Federal officials have begun sending Medicaid applications to states so they can enroll people, beginning with a handful of places where technical problems that have marred the new insurance marketplace are expected to be less of an issue.
Until now, the applications were not forwarded as promised to the states, which put the enrollment process in limbo for those who are eligible to get health care coverage through Medicaid.
“This is a step forward,” said Matt Salo, executive director of the National Association of Medicaid Directors. “We’re getting closer and closer.”
The effort is the latest attempt to smooth the troubled rollout of the federally run insurance marketplace. Once states start getting the applicants’ data from the federal government, they can determine whether it is reliable and correct, throw out duplicate applications and begin to enroll people in Medicaid, the expansion of which is a key part of President Barack Obama’s health care law.
More than 800,000 people have been determined through the state and federal marketplaces to be eligible for Medicaid, the safety-net program for the poor and disabled.
The law uses a two-track approach to expand coverage for the uninsured — facilitating the sales of private insurance plans through the new federal and state insurance marketplaces and an extended version of Medicaid, though not all states are expanding it.
If low-income insurance shoppers qualified for Medicaid, the federal site was supposed to send their application to the Medicaid agency in their state. But that had yet to happen in the 36 states relying on the federal site.
Now, the federal Centers for Medicare and Medicaid Services says it has begun transferring account information to 10 states: Alabama, Delaware, Idaho, Nebraska, New Hampshire, New Mexico, Montana, Pennsylvania, Tennessee and West Virginia.
These states’ systems were expected to process the information better than others, said Julie Bataille, communications director for the Centers for Medicare and Medicaid Services.
“When you talk about sharing data on the Medicaid side, there are a number of pieces that have to work together and sync in terms of the systems,” Bataille told reporters this week.
Those transfers have not been seamless. In Pennsylvania, one application came through, which means the federal and state computer networks can communicate, said Eric Kiehl, a spokesman for the state’s Department of Public Welfare. But he said it was riddled with technical problems and officials continue to try to address them, he said.
“It came through with so many errors that we can’t even open it,” Kiehl said Tuesday.
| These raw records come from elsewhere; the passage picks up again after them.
Lemma consecutive_impl {A : Type} (R R' : A → A → Prop) (l : list A) :
  (∀ x y, R x y → R' x y) → consecutive R l → consecutive R' l.
Proof.
  intros HR. induction l as [| x [| y tl] IH]; simpl; auto.
  intros [Hxy Htl]. split; [apply HR, Hxy | apply IH, Htl].
Qed.

(** The atomic member by itself does not keep a terminal status: a plain
    store replaces it.  The guard of [try_transition] is what does. *)
Remark status_store_replaces_terminal (t : SycChunkTask) (s : TaskStatus) :
  status (status_store t s) = s ∧
  status (status_store (status_store t COMPLETED) WAIT) = WAIT.
Proof. split; reflexivity. Qed.

(** C4: under any sequence of transition attempts the status only stays
    or takes a step of PENDING, WAIT, IN_PROGRESS, COMPLETED or FAILED in
    that order, so its enumerator value never decreases; and once the
    status is terminal every further attempt leaves the task unchanged. *)
Theorem status_transitions_monotonic
    (t : SycChunkTask) (before after : list TaskStatus) :
  consecutive stays_or_advances (status_history t (before ++ after)) ∧
  consecutive (λ s s', TaskStatus_value s ≤ TaskStatus_value s')
    (status_history t (before ++ after)) ∧
  (is_terminal (status (run_transitions t before)) = true →
     run_transitions t (before ++ after) = run_transitions t before ∧
     ∀ next, try_transition (run_transitions t before) next
             = run_transitions t before).
Proof.
  split; [apply status_history_advances |].
  split.
  - eapply consecutive_impl; [| apply status_history_advances].
    intros s s' [-> | Hfwd]; [lia |].
    apply forward_value in Hfwd. lia.
  - intros Hterm. split.
    + unfold run_transitions at 1. rewrite foldl_app.
      apply (run_transitions_terminal _ after Hterm).
    + intros next. apply try_transition_terminal, Hterm.
Qed.

Lemma status_transitions_monotonic_witness :
  run_transitions (new_SycChunkTask None 1 "h" 0)
    ([WAIT; IN_PROGRESS; FAILED] ++ [COMPLETED; WAIT; PENDING])
  = run_transitions (new_SycChunkTask None 1 "h" 0) [WAIT; IN_PROGRESS; FAILED].
Proof.
  apply (status_transitions_monotonic (new_SycChunkTask None 1 "h" 0)
           [WAIT; IN_PROGRESS; FAILED] [COMPLETED; WAIT; PENDING]).
  reflexivity.
Defined.

(** ** The constructor of [BatchSchedulerInput] *)

Lemma size_t_sub_one (n : Z) : 1 ≤ n ≤ SIZE_MAX → size_t_sub n 1 = n - 1.
Proof.
  intros Hn. unfold size_t_sub, size_t_wrap.
  apply Z.mod_small. unfold SIZE_MAX in *. lia.
Qed.

Lemma size_t_incr_below (i n : Z) :
  0 ≤ i < n → n ≤ SIZE_MAX → size_t_incr i = i + 1.
Proof.
  intros Hi Hn. unfold size_t_incr, size_t_wrap.
  apply Z.mod_small. unfold SIZE_MAX in *. lia.
Qed.

Lemma mark_back_snoc (v : list SycChunkTask) (t : SycChunkTask) :
  mark_back (v ++ [t]) = v ++ [set_is_last_chunk t].
Proof.
  unfold mark_back. rewrite length_app. simpl.
  replace (pred (length v + 1)) with (length v + 0)%nat by lia.
  rewrite alter_app_r. reflexivity.
Qed.

Section BatchBuilderProofs.

Variable mtmd_input_chunk : Type.
Variable chunk_hash_of : mtmd_input_chunk → string.

Implicit Types w : world mtmd_input_chunk.

Lemma fresh_loc_unused (w : world mtmd_input_chunk) : heap w !! fresh (dom (heap w)) = None.
Proof. apply not_elem_of_dom, is_fresh. Qed.

Lemma after_copy_heap_mono (w : world mtmd_input_chunk) (p : loc) (c : mtmd_input_chunk) :
  heap w ⊆ heap (after_copy w p c).
Proof. simpl. apply insert_subseteq, fresh_loc_unused. Qed.

Lemma mtmd_input_chunk_copy_Done (w : world mtmd_input_chunk) (p : loc) (c : mtmd_input_chunk) :
  heap w !! p = Some c →
  mtmd_input_chunk_copy p w = Done (fresh (dom (heap w))) (after_copy w p c).
Proof.
  intros Hp. unfold mtmd_input_chunk_copy, mbind, M_bind, log_call, deref, alloc.
  simpl. rewrite Hp. reflexivity.
Qed.

Lemma hash_each_Done (w : world mtmd_input_chunk) (cs : list loc) :
  Forall (λ p, is_Some (heap w !! p)) cs →
  ∃ hs, hash_each chunk_hash_of cs w = Done hs w ∧ hashed chunk_hash_of w cs hs.
Proof.
  induction 1 as [| p rest [c Hc] _ (hs & Hrun & Hhs)]; simpl.
  - exists []. split; [reflexivity | constructor].
  - exists (chunk_hash_of c :: hs). split.
    + unfold mbind, M_bind, deref. rewrite Hc, Hrun. reflexivity.
    + constructor; [eauto | exact Hhs].
Qed.

Lemma hashed_mono (w w' : world mtmd_input_chunk) (cs : list loc) (hs : list string) :
  heap w ⊆ heap w' → hashed chunk_hash_of w cs hs → hashed chunk_hash_of w' cs hs.
Proof.
  intros Hsub Hhs. unfold hashed in *.
  eapply Forall2_impl; [exact Hhs |].
  intros p h (c & Hc & ->). exists c. split; [| reflexivity].
  eapply lookup_weaken; eassumption.
Qed.

(** One turn of the loop at index [k]. *)
Lemma ctor_loop_turn (fuel : nat) (w : world mtmd_input_chunk) (cs : list loc) (hs : list string)
    (id prio : Z) (k : nat) (acc : list SycChunkTask)
    (p : loc) (c : mtmd_input_chunk) (h : string) :
  vector_size cs ≤ SIZE_MAX →
  cs !! k = Some p → heap w !! p = Some c → hs !! k = Some h →
  ctor_loop (S fuel) cs hs id prio (Z.of_nat k) acc w
  = ctor_loop fuel cs hs id prio (Z.of_nat (S k))
      (acc ++ [task_at (length cs) k (fresh (dom (heap w))) id h prio])
      (after_copy w p c).
Proof.
  intros Hsize Hk Hp Hh.
  pose proof (lookup_lt_Some _ _ _ Hk) as Hlt.
  unfold vector_size in Hsize.
  simpl ctor_loop. unfold vector_size.
  destruct (Z.ltb_spec (Z.of_nat k) (Z.of_nat (length cs))) as [_ | Hge]; [| lia].
  unfold mbind at 1, M_bind at 1. unfold vector_at at 1.
  rewrite Nat2Z.id, Hk. unfold mret at 1, M_ret at 1.
  unfold mbind at 1, M_bind at 1.
  rewrite (mtmd_input_chunk_copy_Done w p c Hp).
  unfold mbind at 1, M_bind at 1. unfold vector_at at 1.
  rewrite Nat2Z.id, Hh. unfold mret at 1, M_ret at 1.
  rewrite size_t_sub_one by lia.
  rewrite (size_t_incr_below _ (Z.of_nat (length cs))) by lia.
  replace (Z.of_nat k + 1) with (Z.of_nat (S k)) by lia.
  f_equal.
  unfold task_at, new_SycChunkTask.
  destruct (Z.eqb_spec (Z.of_nat k) (Z.of_nat (length cs) - 1)) as [Heq | Hne].
  - rewrite mark_back_snoc. rewrite bool_decide_eq_true_2 by lia. reflexivity.
  - rewrite bool_decide_eq_false_2 by lia. reflexivity.
Qed.

Lemma ctor_loop_exit (fuel : nat) (w : world mtmd_input_chunk) (cs : list loc) (hs : list string)
    (id prio : Z) (acc : list SycChunkTask) :
  ctor_loop fuel cs hs id prio (Z.of_nat (length cs)) acc w = Done acc w.
Proof.
  destruct fuel; simpl; unfold vector_size;
    rewrite Z.ltb_irrefl; reflexivity.
Qed.

Lemma built_from_earlier (w w1 w' : world mtmd_input_chunk) (id prio : Z)
    (n k : nat) (p : loc) (t : SycChunkTask) :
  heap w ⊆ heap w1 → is_Some (heap w !! p) →
  built_from chunk_hash_of w1 w' id prio n k p t → built_from chunk_hash_of w w' id prio n k p t.
Proof.
  intros Hsub [c0 Hc0] (q & c & Hp & Hq & Hq' & ->).
  exists q, c. repeat split; [| | exact Hq'].
  - pose proof (lookup_weaken _ _ _ _ Hc0 Hsub) as Hp1. congruence.
  - destruct (heap w !! q) as [x |] eqn:Hx; [| reflexivity].
    pose proof (lookup_weaken _ _ _ _ Hx Hsub) as Hq1. congruence.
Qed.

(** The loop from index [k] on, with [rem] chunks left and fuel for them. *)
Lemma ctor_loop_spec (cs : list loc) (hs : list string) (id prio : Z) (rem : nat) :
  vector_size cs ≤ SIZE_MAX →
  ∀ (fuel k : nat) (acc : list SycChunkTask) w,
    hashed chunk_hash_of w cs hs → (k + rem = length cs)%nat → (rem ≤ fuel)%nat →
    ∃ ts w',
      ctor_loop fuel cs hs id prio (Z.of_nat k) acc w = Done (acc ++ ts) w' ∧
      length ts = rem ∧
      heap w ⊆ heap w' ∧
      calls w' = calls w ++ (Call_mtmd_input_chunk_copy <$> drop k cs) ∧
      ∀ j p, cs !! (k + j)%nat = Some p →
        ∃ t, ts !! j = Some t ∧ built_from chunk_hash_of w w' id prio (length cs) (k + j) p t.
Proof.
  intros Hsize.
  induction rem as [| rem IH]; intros fuel k acc w Hhs Hk Hfuel.
  - exists [], w. replace k with (length cs) by lia.
    rewrite ctor_loop_exit, app_nil_r, drop_all, app_nil_r.
    repeat split; try reflexivity.
    intros j p Hp. apply lookup_lt_Some in Hp. lia.
  - destruct fuel as [| fuel]; [lia |].
    destruct (lookup_lt_is_Some_2 cs k) as [p Hp]; [lia |].
    destruct (Forall2_lookup_l _ _ _ _ _ Hhs Hp) as (h & Hh & c & Hc & ->).
    rewrite (ctor_loop_turn fuel w cs hs id prio k acc p c _ Hsize Hp Hc Hh).
    set (t0 := task_at (length cs) k (fresh (dom (heap w))) id (chunk_hash_of c) prio).
    pose proof (after_copy_heap_mono w p c) as Hsub.
    destruct (IH fuel (S k) (acc ++ [t0]) (after_copy w p c))
      as (ts & w' & Hrun & Hlen & Hsub' & Hcalls & Htasks);
      [eapply hashed_mono; eassumption | lia | lia |].
    exists (t0 :: ts), w'. rewrite Hrun, <- app_assoc. simpl.
    split; [reflexivity |]. split; [lia |].
    split; [etrans; eassumption |].
    split.
    + rewrite Hcalls. simpl. rewrite <- app_assoc. simpl.
      rewrite (drop_S cs p k Hp). reflexivity.
    + intros [| j] p' Hp'.
      * rewrite Nat.add_0_r in *. exists t0. split; [reflexivity |].
        assert (p' = p) as -> by congruence.
        exists (fresh (dom (heap w))), c.
        repeat split; [exact Hc | apply fresh_loc_unused | ].
        eapply lookup_weaken; [| exact Hsub']. simpl. apply lookup_insert_eq.
      * replace (k + S j)%nat with (S k + j)%nat in * by lia.
        destruct (Htasks j p' Hp') as (t & Ht & Hbuilt).
        exists t. split; [exact Ht |].
        eapply built_from_earlier; [exact Hsub | | exact Hbuilt].
        destruct (Forall2_lookup_l _ _ _ _ _ Hhs Hp') as (? & _ & c' & Hc' & _).
        eauto.
Qed.

(** The constructor on a sequence that is not null. *)
Lemma ctor_Some_spec w (cs : list loc) (id : Z) (prio : option Z) :
  valid_input w cs →
  ∃ ts w',
    BatchSchedulerInput_ctor chunk_hash_of (Some cs) id prio w
      = Done {| input_chunks := ts |} w' ∧
    length ts = length cs ∧
    heap w ⊆ heap w' ∧
    calls w' = calls w ++ Call_chunk_hashs cs :: (Call_mtmd_input_chunk_copy <$> cs) ∧
    ∀ j p, cs !! j = Some p →
      ∃ t, ts !! j = Some t ∧
           built_from chunk_hash_of w w' id (default 0 prio) (length cs) j p t.
Proof.
  intros [Hvalid Hsize].
  set (w0 := {| heap := heap w; calls := calls w ++ [Call_chunk_hashs cs] |}).
  destruct (hash_each_Done w0 cs Hvalid) as (hs & Hhash & Hhs).
  destruct (ctor_loop_spec cs hs id (default 0 prio) (length cs) Hsize
              (length cs) 0%nat [] w0 Hhs eq_refl (le_n _))
    as (ts & w' & Hrun & Hlen & Hsub & Hcalls & Htasks).
  exists ts, w'.
  split.
  - assert (chunk_hashs chunk_hash_of cs w = Done hs w0) as Hhashs.
    { unfold chunk_hashs, mbind, M_bind, log_call. exact Hhash. }
    unfold BatchSchedulerInput_ctor, mbind, M_bind.
    rewrite Hhashs. change (Z.of_nat 0) with 0 in Hrun. rewrite Hrun. reflexivity.
  - split; [exact Hlen |]. split; [exact Hsub |]. split.
    + rewrite Hcalls. simpl. rewrite <- app_assoc. reflexivity.
    + intros j p Hp. destruct (Htasks j p Hp) as (t & Ht & Hbuilt).
      exists t. split; [exact Ht | exact Hbuilt].
Qed.

(** C3: on an empty sequence the constructor ends without error with an
    empty batch; the hashes of the empty sequence were asked for, nothing
    was copied. *)
Theorem ctor_empty_sequence w (id : Z) (prio : option Z) :
  BatchSchedulerInput_ctor chunk_hash_of (Some []) id prio w
  = Done {| input_chunks := [] |}
      {| heap := heap w; calls := calls w ++ [Call_chunk_hashs []] |}.
Proof.
  unfold BatchSchedulerInput_ctor, chunk_hashs, mbind, M_bind, log_call.
  simpl. reflexivity.
Qed.
Definition parse_object (s : string) : option pydict :=
  match skip_ws s with
  | String "{" r =>
      match skip_ws r with
      | String "}" r' =>
          match skip_ws r' with EmptyString => Some [] | _ => None end
      | _ => parse_members (String.length r) r
      end
  | _ => None
  end.

Definition decode_utf8_ascii (b : bytes) : string := string_of_list_byte b.

(** What a receiver gets out of a frame: the metadata map and the audio. *)
Definition reference_decode (f : bytes) : option (pydict * bytes) :=
  match split_frame f with
  | Some (meta_json, audio) =>
      match parse_object (decode_utf8_ascii meta_json) with
      | Some meta => Some (meta, audio)
      | None => None
      end
  | None => None
  end.

Fixpoint dict_get (d : pydict) (k : string) : option pyval :=
  match d with
  | [] => None
  | (k', v) :: rest => if String.eqb k' k then Some v else dict_get rest k
  end.

Definition dict_keys (d : pydict) : list string := map fst d.

(* ================================================================== *)
(** * Inbound messages: what [json.loads] returns *)

#[warnings="-register-all"]
Inductive json : Type :=
| JNull
| JBool (b : bool)
| JNum (text : string)
| JStr (s : string)
| JArr (items : list json)
| JObj (members : list (string * json)).

Fixpoint members_get (m : list (string * json)) (k : string) : option json :=
  match m with
  | [] => None
  | (k', v) :: rest => if String.eqb k' k then Some v else members_get rest k
  end.

(** [data.get(k, default)]; on anything but a dict the attribute [get] does
    not exist. *)
Definition py_get (data : json) (k : string) (default : json) : result json :=
  match data with
  | JObj m =>
      match members_get m k with
      | Some v => Ok v
      | None => Ok default
      end
  | _ => Raise AttributeError
  end.

(** [v == s] for a string literal [s]. *)
Definition eq_str (v : json) (s : string) : bool :=
  match v with
  | JStr s' => String.eqb s' s
  | _ => false
  end.

(** The progress kinds the receiver does not print. *)
Definition SUPPRESSED_TYPES : list string :=
  [ "realtime"; "vad_detect_start"; "vad_detect_stop"; "transcription_start";
    "start_turn_detection"; "stop_turn_detection"; "wakeword_detected";
    "wakeword_detection_start"; "wakeword_detection_end" ]%string.

(* ================================================================== *)
(** * The client object and what it does to the outside *)

Record client : Type := mkClient {
  running : bool;
  stop_threads : bool;
  chunk_index : nat;
  current_chunk : Z;
  ptt_active : bool;
  toggle_mode : bool;
  chunks_sent : Z;
  stream : bool;       (* [self.stream] is set *)
  ws : bool;           (* [self.ws] is set *)
  control_ws : bool;   (* [self.control_ws] is set *)
  loop : bool          (* [self.loop] is set *)
}.

Definition set_running (b : bool) (c : client) : client :=
  mkClient b (stop_threads c) (chunk_index c) (current_chunk c) (ptt_active c)
    (toggle_mode c) (chunks_sent c) (stream c) (ws c) (control_ws c) (loop c).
Alabama officials said they are ready to receive the information and are expecting it. But the state’s Medicaid agency said Tuesday it hasn’t gotten any transfers yet.
Idaho started to get files Tuesday to test. And officials in West Virginia expected a few transfers to come in over the weekend.
Ohio officials also said they are preparing to receive Medicaid cases for more than 20,000 residents, said Greg Moody, the director of the governor’s Office of Health Transformation.
Salo said the problem has been that the federal government didn’t have the technology to send the data. Now, states needs to have the capacity to receive it.
“It won’t come all at once,” he said. “As the state proves it’s capable, the trickle will increase.”
Getting people enrolled by Jan. 1, the deadline for applicants who want insurance coverage in 2014, will be a significant challenge, Salo said. But the deadlines matter less for Medicaid coverage, since the program has no enrollment period and coverage is applied retroactively.
Moody confirmed there shouldn’t be a gap of coverage for Ohioans. He said the state hopes to have all the transferred applications processed by the end of January.
“If you’re in the system,” he said, “you’re good on Jan. 1.”